**What you will do**
Only lines that contain the word "eexists" belong in the answer; copy them from the records below.

**Task material**
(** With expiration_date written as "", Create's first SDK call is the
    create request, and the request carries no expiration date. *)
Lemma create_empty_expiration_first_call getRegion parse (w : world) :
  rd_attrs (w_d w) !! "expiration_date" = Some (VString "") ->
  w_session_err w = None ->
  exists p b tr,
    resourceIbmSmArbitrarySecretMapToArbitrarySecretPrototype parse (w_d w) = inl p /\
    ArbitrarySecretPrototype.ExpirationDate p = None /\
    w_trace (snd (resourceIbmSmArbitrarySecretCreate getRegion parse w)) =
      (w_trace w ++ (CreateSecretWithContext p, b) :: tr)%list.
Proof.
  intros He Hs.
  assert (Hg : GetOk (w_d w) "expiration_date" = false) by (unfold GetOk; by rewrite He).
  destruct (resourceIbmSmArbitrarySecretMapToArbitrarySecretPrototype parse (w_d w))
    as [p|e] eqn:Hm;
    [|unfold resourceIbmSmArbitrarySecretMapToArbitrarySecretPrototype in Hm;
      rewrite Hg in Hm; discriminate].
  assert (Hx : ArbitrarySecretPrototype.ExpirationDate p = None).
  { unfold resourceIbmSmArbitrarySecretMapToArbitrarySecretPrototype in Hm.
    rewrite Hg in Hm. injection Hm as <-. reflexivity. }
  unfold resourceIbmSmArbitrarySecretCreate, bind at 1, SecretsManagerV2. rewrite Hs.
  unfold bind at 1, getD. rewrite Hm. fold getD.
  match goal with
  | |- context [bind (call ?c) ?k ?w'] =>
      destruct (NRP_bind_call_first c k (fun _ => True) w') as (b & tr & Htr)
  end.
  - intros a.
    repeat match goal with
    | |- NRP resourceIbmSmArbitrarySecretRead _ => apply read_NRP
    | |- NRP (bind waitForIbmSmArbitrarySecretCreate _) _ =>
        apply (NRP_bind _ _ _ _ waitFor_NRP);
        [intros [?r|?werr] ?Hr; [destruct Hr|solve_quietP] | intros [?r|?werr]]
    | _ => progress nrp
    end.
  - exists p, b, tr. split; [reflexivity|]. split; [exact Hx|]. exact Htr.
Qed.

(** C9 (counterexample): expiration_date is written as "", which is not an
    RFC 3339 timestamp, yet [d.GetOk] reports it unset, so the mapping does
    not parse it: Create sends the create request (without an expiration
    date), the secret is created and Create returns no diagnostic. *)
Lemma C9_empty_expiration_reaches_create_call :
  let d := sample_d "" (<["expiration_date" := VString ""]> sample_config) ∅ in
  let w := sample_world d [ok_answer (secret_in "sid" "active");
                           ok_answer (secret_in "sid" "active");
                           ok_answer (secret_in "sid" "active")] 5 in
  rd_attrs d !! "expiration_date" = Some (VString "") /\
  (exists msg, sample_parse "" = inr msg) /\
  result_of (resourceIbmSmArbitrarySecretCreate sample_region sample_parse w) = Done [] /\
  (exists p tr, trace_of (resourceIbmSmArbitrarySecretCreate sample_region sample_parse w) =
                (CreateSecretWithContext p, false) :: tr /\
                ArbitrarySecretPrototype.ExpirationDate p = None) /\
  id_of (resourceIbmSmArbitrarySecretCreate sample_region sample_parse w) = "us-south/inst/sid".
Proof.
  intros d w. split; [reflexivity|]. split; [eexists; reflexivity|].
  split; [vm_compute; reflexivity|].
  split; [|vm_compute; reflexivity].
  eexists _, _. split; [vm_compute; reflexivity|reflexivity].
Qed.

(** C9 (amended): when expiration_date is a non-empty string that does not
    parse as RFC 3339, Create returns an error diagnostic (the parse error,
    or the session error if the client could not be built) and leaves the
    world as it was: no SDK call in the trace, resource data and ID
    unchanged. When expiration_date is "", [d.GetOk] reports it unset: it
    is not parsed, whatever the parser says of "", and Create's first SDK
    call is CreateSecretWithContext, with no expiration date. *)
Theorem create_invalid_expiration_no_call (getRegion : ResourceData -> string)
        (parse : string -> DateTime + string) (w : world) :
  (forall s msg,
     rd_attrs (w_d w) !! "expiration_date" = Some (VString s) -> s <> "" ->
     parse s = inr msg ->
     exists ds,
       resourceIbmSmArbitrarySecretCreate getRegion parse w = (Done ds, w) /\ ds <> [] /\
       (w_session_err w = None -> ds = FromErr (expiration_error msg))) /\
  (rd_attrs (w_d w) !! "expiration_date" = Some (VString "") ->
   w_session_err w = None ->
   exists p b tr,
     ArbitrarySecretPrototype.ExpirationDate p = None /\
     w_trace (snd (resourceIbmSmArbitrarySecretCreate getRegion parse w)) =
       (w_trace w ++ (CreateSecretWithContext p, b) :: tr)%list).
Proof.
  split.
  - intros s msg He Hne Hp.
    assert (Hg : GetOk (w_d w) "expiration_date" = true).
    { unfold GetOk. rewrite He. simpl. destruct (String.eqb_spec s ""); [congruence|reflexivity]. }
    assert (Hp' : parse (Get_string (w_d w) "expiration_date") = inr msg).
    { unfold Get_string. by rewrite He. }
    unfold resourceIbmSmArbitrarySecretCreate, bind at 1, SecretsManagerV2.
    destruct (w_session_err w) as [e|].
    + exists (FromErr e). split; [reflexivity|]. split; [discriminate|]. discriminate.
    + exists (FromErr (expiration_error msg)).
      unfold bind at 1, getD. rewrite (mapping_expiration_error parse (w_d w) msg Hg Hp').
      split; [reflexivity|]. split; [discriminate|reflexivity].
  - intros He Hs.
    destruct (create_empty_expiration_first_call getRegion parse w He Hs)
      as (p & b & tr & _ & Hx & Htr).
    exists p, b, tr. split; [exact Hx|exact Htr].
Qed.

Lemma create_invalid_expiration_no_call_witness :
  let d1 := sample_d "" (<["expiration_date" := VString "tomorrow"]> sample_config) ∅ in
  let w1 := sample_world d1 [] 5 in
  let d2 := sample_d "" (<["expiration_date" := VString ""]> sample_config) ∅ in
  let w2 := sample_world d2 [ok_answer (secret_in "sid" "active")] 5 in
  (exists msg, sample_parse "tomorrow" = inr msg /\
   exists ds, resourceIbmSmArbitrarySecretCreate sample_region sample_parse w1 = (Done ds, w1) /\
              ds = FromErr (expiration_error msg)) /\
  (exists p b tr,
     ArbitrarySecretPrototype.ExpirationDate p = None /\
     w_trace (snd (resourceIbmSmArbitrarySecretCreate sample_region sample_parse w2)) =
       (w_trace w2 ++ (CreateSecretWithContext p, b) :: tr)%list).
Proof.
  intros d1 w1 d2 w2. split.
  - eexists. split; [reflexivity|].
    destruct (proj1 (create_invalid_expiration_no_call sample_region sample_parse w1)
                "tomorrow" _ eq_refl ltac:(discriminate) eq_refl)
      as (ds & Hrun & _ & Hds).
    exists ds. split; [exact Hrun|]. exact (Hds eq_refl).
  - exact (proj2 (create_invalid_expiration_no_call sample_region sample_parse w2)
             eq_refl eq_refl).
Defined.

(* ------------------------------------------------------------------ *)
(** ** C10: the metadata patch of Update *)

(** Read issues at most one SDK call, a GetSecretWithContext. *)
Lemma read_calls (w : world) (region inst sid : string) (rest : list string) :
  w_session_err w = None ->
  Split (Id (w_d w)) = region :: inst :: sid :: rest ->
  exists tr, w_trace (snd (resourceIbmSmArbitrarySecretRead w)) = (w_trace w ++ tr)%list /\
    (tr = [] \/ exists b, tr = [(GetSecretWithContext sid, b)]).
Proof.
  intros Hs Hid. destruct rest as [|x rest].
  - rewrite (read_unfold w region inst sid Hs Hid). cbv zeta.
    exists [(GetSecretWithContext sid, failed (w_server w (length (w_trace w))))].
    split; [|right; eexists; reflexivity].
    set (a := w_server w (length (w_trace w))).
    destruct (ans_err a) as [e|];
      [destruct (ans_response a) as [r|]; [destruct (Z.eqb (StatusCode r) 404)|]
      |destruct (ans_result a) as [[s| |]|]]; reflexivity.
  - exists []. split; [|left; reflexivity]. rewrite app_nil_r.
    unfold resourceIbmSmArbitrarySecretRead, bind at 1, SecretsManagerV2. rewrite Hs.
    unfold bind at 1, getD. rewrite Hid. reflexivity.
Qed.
==
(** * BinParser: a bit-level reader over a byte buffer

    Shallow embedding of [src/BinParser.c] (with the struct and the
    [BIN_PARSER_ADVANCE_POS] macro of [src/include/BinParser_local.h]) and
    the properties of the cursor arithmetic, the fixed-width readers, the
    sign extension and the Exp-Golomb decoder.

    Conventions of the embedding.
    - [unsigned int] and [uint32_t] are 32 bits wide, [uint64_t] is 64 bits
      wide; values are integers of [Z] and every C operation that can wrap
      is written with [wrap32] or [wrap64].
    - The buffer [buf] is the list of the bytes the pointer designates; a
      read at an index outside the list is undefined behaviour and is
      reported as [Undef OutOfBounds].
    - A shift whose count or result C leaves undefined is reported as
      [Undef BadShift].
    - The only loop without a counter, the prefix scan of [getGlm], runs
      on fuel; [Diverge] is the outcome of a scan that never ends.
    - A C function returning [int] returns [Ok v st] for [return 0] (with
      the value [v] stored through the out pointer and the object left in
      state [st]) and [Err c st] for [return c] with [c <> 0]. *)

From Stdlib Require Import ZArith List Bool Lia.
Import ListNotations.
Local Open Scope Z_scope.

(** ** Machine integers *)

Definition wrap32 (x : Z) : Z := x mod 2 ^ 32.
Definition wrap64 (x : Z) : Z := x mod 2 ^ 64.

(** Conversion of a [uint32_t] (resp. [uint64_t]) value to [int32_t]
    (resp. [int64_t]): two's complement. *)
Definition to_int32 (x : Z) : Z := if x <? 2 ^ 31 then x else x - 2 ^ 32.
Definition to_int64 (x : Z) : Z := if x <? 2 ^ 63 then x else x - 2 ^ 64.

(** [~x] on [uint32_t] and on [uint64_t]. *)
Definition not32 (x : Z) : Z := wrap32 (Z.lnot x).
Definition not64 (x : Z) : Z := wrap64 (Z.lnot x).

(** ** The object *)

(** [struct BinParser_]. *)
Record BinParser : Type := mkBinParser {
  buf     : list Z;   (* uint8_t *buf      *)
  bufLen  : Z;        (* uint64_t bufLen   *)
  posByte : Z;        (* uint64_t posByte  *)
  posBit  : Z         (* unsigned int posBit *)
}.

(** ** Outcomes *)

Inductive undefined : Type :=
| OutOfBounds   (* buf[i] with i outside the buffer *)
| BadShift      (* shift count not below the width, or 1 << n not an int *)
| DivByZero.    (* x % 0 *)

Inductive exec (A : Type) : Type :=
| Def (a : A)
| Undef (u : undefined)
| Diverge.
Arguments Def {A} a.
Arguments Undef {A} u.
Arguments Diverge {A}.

**Solution to this exercise**
  intros d w. split; [reflexivity|]. split; [eexists; reflexivity|].
  eexists _, _. split; [vm_compute; reflexivity|reflexivity].
  - eexists. split; [reflexivity|].
    split; [|right; eexists; reflexivity].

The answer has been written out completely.